Viele Eltern sind unglücklich – sagen die Initiatoren

Hamburg hat das achtstufige Gymnasium im Schuljahr 2002/2003 eingeführt, 2010 war dann das Jahr des Doppelabiturs. Zudem gingen die Stadtteilschulen als Ersatz der Haupt- und Realschulen an den Start. In ihnen kann seither das Abitur nach neun Jahren abgelegt werden. Der Hamburger Senat ignoriere einfach, dass viele Eltern mit dieser Wahl nur zwischen diesen beiden Möglichkeiten unglücklich seien, betont Rath. Warum Eltern, die G9 favorisieren, ihr Kind denn nicht auf einer Stadtteilschule anmelden möchten – bleibt offen.
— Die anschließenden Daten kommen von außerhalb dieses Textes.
Lemma get_best_hits_standard_tie_group_witness :
  Sample.hits_with_tie <> []
  /\ exists first best rest,
       get_best_hits Sample.hits_with_tie "standard" 1 = PyList best /\
       sorted String.ltb mash_dist Sample.hits_with_tie = best ++ rest /\
       hd_error (sorted String.ltb mash_dist Sample.hits_with_tie)
       = Some first /\
       hd_error best = Some first /\
       Forall (fun hit => mash_dist hit = mash_dist first) best /\
       (forall hit, hd_error rest = Some hit ->
                    mash_dist hit <> mash_dist first) /\
       Permutation (sorted String.ltb mash_dist Sample.hits_with_tie)
                   Sample.hits_with_tie /\
       StronglySorted (ascending String.ltb mash_dist)
                      (sorted String.ltb mash_dist Sample.hits_with_tie) /\
       (forall d,
           filter (fun hit => String.eqb d (mash_dist hit))
                  (sorted String.ltb mash_dist Sample.hits_with_tie)
           = filter (fun hit => String.eqb d (mash_dist hit))
                    Sample.hits_with_tie) /\
       (forall hit, In hit Sample.hits_with_tie ->
                    (mash_dist hit <? mash_dist first) = false) /\
       best = filter (fun hit => String.eqb (mash_dist first) (mash_dist hit))
                     Sample.hits_with_tie.
Proof.
  assert (H : Sample.hits_with_tie <> []) by discriminate.
  split; [exact H|].
  exact (get_best_hits_standard_tie_group Sample.hits_with_tie 1 H).
Defined.

(** The two hits of distance 0.1 come back in their input order. *)
Example get_best_hits_standard_sample :
  get_best_hits Sample.hits_with_tie "standard" 1
  = PyList [Sample.hit "ref_a" "0.1"; Sample.hit "ref_b" "0.1"].
Proof. reflexivity. Qed.

(** C1 (the code departs from it): the hits are sorted by the text of
    [mash_dist], which the parser stored unconverted, not by the distance.
    On the two lines that [mash dist] prints for distances 0.1 and
    2.38e-05, in "standard" mode, [get_best_hits] returns the hit of
    distance 0.1 and leaves out the hit of distance 2.38e-05, the lowest:
    as text, "2.38e-05" is not below "0.1". *)
Theorem get_best_hits_standard_sorts_text :
  let hits := [Sample.hit "ref_a" "0.1"; Sample.hit "ref_b" "2.38e-05"] in
  parse_mash_dist (terminated (map hit_line hits)) = Ok hits
  /\ ("2.38e-05" <? "0.1") = false
  /\ sorted String.ltb mash_dist hits = hits
  /\ get_best_hits hits "standard" 1 = PyList [Sample.hit "ref_a" "0.1"].
Proof. repeat split; vm_compute; reflexivity. Qed.

(** Distances are compared as the [str] the parser stored: a distance
    that [mash] prints in scientific notation sorts after one in plain
    decimal notation. *)
Example get_best_hits_compares_text :
  get_best_hits [Sample.hit "ref_a" "0.1"; Sample.hit "ref_b" "2.38e-05"]
                "standard" 1
  = PyList [Sample.hit "ref_a" "0.1"].
Proof. reflexivity. Qed.

(** ** parse_mash_info on well-formed text *)

Lemma contains_rstrip (c : ascii) (s : string) :
  contains c s = false -> contains c (rstrip s) = false.
Proof.
  induction s as [|d s IH]; [reflexivity|].
  cbn [contains rstrip]. intros H. apply orb_false_elim in H.
  destruct H as [Hd Hs]. specialize (IH Hs).
  destruct (rstrip s); [destruct (is_space d)|]; cbn [contains];
    try reflexivity; rewrite Hd; [reflexivity | exact IH].
Qed.

Lemma split_sketch_line (s : Sketch) :
  wf_sketch s = true ->
  split tab (sketch_line s) = [hashes s; length s; sketch_id s; comment s].
Proof.
  intros Hwf. unfold wf_sketch in Hwf. split_wf Hwf.
  apply (split_join tab); [discriminate|].
  repeat constructor; now apply is_field_tab.
Qed.

Lemma sketch_line_no_newline (s : Sketch) :
  wf_sketch s = true -> contains newline (sketch_line s) = false.
Proof.
  intros Hwf. unfold wf_sketch in Hwf. split_wf Hwf.
  apply (contains_join newline tab); [discriminate|].
  repeat constructor; now apply is_field_newline.
Qed.

Lemma rstrip_sketch_line (s : Sketch) :
  comment s <> "" -> rstrip (comment s) = comment s ->
  rstrip (sketch_line s) = sketch_line s /\ sketch_line s <> "".
Proof.
  intros Hne Hr. unfold sketch_line. cbn [join].
  do 6 apply rstrip_fixed_app. now split.
Qed.

Lemma parse_mash_info_rows_lines (sketches : list Sketch) :
  forallb wf_sketch sketches = true ->
  forall parsed,
    parse_mash_info_rows (map sketch_line sketches) parsed
    = Some (parsed ++ sketches).
Proof.
  induction sketches as [|s sketches IH]; intros Hwf parsed.
  - cbn. now rewrite app_nil_r.
  - cbn [forallb] in Hwf. apply andb_prop in Hwf. destruct Hwf as [Hs Hwf].
    cbn [map parse_mash_info_rows].
    rewrite (split_sketch_line s Hs), (IH Hwf), <- app_assoc.
    now destruct s.
Qed.
(** X15.  Whatever the status fields hold, the report is an empty line
    followed by nine lines, one per field in the fixed order.  Each of the
    nine is: spaces, the label, the separator, spaces, the text of the
    value.  The label is padded to 20 columns, so the separator stands in
    columns 20 to 22; the text of the value is whole, padded with spaces on
    the left to five columns when it is shorter and never cut when it is
    longer. *)
Theorem report_is_aligned (self : ConnectionStatus.t) :
  exists lines,
    ConnectionStatus.report self = ""%string :: lines /\
    length lines = 9 /\
    Forall2
      (fun line item =>
         (exists pad_label pad_value,
            line =
            (pad_label ++ fst item ++ " : " ++ pad_value
               ++ py_str (snd item))%string /\
            blank pad_label /\
            blank pad_value /\
            String.length pad_label + String.length (fst item) = 20 /\
            String.length pad_value =
            5 - String.length (py_str (snd item))) /\
         substring 20 3 line = " : "%string /\
         String.length line =
         23 + Nat.max 5 (String.length (py_str (snd item))))
      lines (ConnectionStatus.mapping self).
Proof.
  eexists. split; [reflexivity|]. split; [reflexivity|].
  unfold ConnectionStatus.mapping. cbn [map].
  repeat (apply Forall2_cons || apply Forall2_nil);
    (split; [|apply format_aligned; cbn; lia]);
    match goal with
    | |- exists _ _, ConnectionStatus.format (?label, ?v) = _ /\ _ =>
        exists (spaces (20 - String.length label)),
               (spaces (5 - String.length (py_str v)));
        cbn [fst snd];
        split; [unfold ConnectionStatus.format, rjust; cbn [fst snd];
                now rewrite !string_app_assoc|];
        split; [apply blank_spaces|];
        split; [apply blank_spaces|];
        rewrite !length_spaces; split; [reflexivity | reflexivity]
    end.
Qed.

(** ** Further worked examples *)

(** A reply with trailing white space and a blank line. *)
Lemma return_data_results_stripped_witness :
  Forall stripped ["hello"%string] /\
  (truthy None = false -> Forall (fun x => x <> ""%string) ["hello"%string]).
Proof.
  apply (return_data_results_stripped example_check_for_errors None
           (example_port ["hello  "; "   "; "OK"]%string)
           (example_port []) ["hello"%string]).
  reflexivity.
Defined.

(** Two answers to +CSQ, the second with trailing blanks, and an
    unsolicited line behind the terminator. *)
Lemma return_data_decodes_answers_witness :
  return_data example_check_for_errors (Some "+CSQ"%string)
    (example_port [answer "+CSQ" "5,99"; answer "+CSQ" "7,99  ";
                   ("OK" ++ CRLF)%string; "RING"%string]) =
  (Returns ["5,99"; "7,99"]%string, example_port ["RING"%string]).
Proof.
  apply (return_data_decodes_answers example_check_for_errors "+CSQ"
           (example_port [answer "+CSQ" "5,99"; answer "+CSQ" "7,99  ";
                          ("OK" ++ CRLF)%string; "RING"%string])
           ["5,99"; "7,99  "]%string ("OK" ++ CRLF)%string ["RING"%string]).
  - reflexivity.
  - reflexivity.
  - repeat constructor; apply example_passes; reflexivity.
  - reflexivity.
  - reflexivity.
Defined.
Auf der Homepage der Initiative heißt es dazu lediglich: «Die Hamburger Stadtteilschulen, die in 9 Jahren zum Abitur führen, zeichnen sich durch ein anderes Bildungskonzept als Gymnasien aus: Aufgrund kleinerer Klassengrößen und eines höheren Personalschlüssels können Schülerinnen und Schüler hier in einem heterogenen Lernumfeld intensiver lernen, gezielt gefördert werden und ihr Wissen festigen. Auch die Durchlässigkeit zu allen Abschlüssen ist hier hervorzuheben, es droht kein Verlust des sozialen Umfeldes durch Abschulung.» Der Verdacht liegt nahe, dass es schlicht sozialer Dünkel ist, die die Eltern zum Gymnasium treibt.

Es gab bereits eine Volksinitiative mit dem vollständigen Namen «G9 Hamburg – mehr Zeit zum Lernen!». Die Mindestanzahl von 10.000 gültigen Unterschriften kam zusammen, wie die Innenbehörde im Januar mitgeteilt hatte. Nach Angaben eines Sprechers der Bürgerschaft erhielten die Initiatoren im Februar Gelegenheit, ihr Anliegen im Schulausschuss vorzutragen.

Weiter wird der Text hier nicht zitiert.